**Directions:** Once you reach the line containing "(** [None]: the second loop throws. *)" in the data below, restate each line word for word up to and including the one containing "let sessionStartedSec := session.(ss_sessionStartedAt)".

**Material for the task:**
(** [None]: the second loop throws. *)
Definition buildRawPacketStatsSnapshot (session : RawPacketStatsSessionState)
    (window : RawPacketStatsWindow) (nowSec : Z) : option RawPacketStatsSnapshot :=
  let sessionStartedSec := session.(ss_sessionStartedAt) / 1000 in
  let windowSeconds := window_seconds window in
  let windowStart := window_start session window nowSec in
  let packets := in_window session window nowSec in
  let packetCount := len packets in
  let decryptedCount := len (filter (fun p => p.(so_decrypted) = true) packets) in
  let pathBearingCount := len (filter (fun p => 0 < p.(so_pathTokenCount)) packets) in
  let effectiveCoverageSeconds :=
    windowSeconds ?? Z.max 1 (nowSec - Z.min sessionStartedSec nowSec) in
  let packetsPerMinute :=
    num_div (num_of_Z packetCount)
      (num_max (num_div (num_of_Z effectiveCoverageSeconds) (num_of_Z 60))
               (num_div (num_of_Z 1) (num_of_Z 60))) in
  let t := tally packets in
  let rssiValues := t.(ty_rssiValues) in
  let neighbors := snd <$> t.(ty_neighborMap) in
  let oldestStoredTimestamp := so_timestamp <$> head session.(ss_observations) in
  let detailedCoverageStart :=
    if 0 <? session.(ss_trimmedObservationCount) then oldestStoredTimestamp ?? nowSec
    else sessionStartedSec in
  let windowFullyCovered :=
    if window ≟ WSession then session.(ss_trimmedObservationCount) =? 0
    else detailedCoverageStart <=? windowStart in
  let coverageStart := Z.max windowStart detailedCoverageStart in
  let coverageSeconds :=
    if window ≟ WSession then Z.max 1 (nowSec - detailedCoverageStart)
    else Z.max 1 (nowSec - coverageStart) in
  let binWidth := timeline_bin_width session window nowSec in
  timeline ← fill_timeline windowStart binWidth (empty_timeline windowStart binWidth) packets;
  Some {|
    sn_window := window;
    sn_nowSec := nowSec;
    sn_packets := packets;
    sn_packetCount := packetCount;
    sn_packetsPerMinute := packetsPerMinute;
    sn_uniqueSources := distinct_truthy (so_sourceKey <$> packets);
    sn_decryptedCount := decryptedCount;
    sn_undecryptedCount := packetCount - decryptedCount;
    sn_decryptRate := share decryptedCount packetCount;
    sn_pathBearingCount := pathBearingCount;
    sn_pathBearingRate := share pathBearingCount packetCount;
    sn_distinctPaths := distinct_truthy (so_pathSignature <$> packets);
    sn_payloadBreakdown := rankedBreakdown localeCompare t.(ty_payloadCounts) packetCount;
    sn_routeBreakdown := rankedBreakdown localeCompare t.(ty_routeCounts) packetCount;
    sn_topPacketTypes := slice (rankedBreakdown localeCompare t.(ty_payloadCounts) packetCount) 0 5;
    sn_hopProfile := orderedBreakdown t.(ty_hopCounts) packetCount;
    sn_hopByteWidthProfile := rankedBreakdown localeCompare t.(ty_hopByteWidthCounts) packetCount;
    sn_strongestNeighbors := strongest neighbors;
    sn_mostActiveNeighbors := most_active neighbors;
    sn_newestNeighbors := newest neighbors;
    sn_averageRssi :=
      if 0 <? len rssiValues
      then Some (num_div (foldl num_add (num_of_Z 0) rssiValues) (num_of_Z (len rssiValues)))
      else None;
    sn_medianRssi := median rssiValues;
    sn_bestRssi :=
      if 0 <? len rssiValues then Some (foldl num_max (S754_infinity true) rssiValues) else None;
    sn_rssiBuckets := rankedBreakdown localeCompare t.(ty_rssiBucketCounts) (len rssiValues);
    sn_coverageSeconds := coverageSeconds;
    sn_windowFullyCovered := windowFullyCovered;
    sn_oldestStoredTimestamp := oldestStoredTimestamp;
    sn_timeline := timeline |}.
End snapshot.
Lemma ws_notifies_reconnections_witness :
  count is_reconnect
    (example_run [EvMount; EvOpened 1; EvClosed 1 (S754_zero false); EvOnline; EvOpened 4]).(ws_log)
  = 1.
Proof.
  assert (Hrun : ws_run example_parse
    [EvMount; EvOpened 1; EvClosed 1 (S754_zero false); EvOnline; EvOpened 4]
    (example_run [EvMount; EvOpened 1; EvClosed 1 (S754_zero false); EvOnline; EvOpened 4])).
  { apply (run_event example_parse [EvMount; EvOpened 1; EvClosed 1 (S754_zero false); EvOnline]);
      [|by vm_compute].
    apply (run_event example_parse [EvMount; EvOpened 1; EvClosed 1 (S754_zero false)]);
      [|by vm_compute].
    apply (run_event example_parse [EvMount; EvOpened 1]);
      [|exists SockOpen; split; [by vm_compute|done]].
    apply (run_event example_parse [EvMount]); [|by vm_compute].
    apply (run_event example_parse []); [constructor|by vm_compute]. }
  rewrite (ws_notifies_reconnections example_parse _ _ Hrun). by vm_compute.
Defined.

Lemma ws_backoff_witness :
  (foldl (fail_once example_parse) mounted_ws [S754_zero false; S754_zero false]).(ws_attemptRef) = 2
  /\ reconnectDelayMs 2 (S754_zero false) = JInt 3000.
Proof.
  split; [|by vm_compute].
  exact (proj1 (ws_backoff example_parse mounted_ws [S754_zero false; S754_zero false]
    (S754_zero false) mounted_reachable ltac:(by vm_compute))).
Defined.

==

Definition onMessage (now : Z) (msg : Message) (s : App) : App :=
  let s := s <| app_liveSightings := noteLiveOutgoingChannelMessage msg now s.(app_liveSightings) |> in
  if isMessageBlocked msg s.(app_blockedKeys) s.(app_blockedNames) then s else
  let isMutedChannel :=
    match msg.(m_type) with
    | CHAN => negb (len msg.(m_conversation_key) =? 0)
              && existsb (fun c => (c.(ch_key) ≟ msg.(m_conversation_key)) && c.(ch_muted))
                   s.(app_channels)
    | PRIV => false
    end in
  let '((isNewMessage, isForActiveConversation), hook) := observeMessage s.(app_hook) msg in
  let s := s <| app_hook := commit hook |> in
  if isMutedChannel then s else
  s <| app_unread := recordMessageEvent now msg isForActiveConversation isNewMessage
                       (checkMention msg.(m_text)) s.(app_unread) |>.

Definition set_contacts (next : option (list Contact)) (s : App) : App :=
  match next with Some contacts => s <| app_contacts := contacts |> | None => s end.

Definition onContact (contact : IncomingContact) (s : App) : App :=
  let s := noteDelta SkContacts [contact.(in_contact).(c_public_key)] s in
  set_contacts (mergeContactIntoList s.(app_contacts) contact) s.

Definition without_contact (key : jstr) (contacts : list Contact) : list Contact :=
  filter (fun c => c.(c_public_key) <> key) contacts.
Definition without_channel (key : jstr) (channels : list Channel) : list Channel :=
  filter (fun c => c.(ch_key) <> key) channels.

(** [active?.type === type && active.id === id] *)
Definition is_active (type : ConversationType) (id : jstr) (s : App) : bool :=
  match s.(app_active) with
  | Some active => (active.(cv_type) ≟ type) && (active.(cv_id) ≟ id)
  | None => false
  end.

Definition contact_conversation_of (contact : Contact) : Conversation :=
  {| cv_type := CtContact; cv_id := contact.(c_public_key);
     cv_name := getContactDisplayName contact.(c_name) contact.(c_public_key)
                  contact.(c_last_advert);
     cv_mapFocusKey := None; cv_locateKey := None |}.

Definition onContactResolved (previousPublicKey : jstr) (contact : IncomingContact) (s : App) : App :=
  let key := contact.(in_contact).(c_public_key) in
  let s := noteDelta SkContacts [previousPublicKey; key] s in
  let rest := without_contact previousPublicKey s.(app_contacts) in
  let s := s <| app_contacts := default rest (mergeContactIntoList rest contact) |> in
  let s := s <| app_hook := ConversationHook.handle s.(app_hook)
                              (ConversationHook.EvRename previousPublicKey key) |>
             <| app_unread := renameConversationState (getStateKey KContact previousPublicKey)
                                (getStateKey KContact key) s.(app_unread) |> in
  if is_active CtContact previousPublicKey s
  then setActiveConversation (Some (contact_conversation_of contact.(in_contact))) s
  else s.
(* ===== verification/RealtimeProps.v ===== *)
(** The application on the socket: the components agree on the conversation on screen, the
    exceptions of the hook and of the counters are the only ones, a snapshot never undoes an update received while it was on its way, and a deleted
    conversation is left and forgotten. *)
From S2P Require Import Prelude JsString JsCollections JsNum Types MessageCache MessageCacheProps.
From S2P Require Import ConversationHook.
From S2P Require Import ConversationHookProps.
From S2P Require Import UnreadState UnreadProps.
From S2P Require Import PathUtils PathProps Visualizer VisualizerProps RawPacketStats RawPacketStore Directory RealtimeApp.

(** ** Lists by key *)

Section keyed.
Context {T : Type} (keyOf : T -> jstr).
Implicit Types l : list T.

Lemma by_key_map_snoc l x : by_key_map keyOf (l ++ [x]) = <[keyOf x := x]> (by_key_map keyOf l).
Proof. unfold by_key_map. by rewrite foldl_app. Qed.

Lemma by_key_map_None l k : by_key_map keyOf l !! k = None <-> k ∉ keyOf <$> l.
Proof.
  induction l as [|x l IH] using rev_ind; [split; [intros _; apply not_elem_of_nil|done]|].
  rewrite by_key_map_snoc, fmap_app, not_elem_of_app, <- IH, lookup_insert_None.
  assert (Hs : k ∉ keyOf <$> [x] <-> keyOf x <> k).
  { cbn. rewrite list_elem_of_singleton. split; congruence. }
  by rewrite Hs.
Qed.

**Reply:**
(** [None]: the second loop throws. *)
Definition buildRawPacketStatsSnapshot (session : RawPacketStatsSessionState)
    (window : RawPacketStatsWindow) (nowSec : Z) : option RawPacketStatsSnapshot :=
  let sessionStartedSec := session.(ss_sessionStartedAt) / 1000 in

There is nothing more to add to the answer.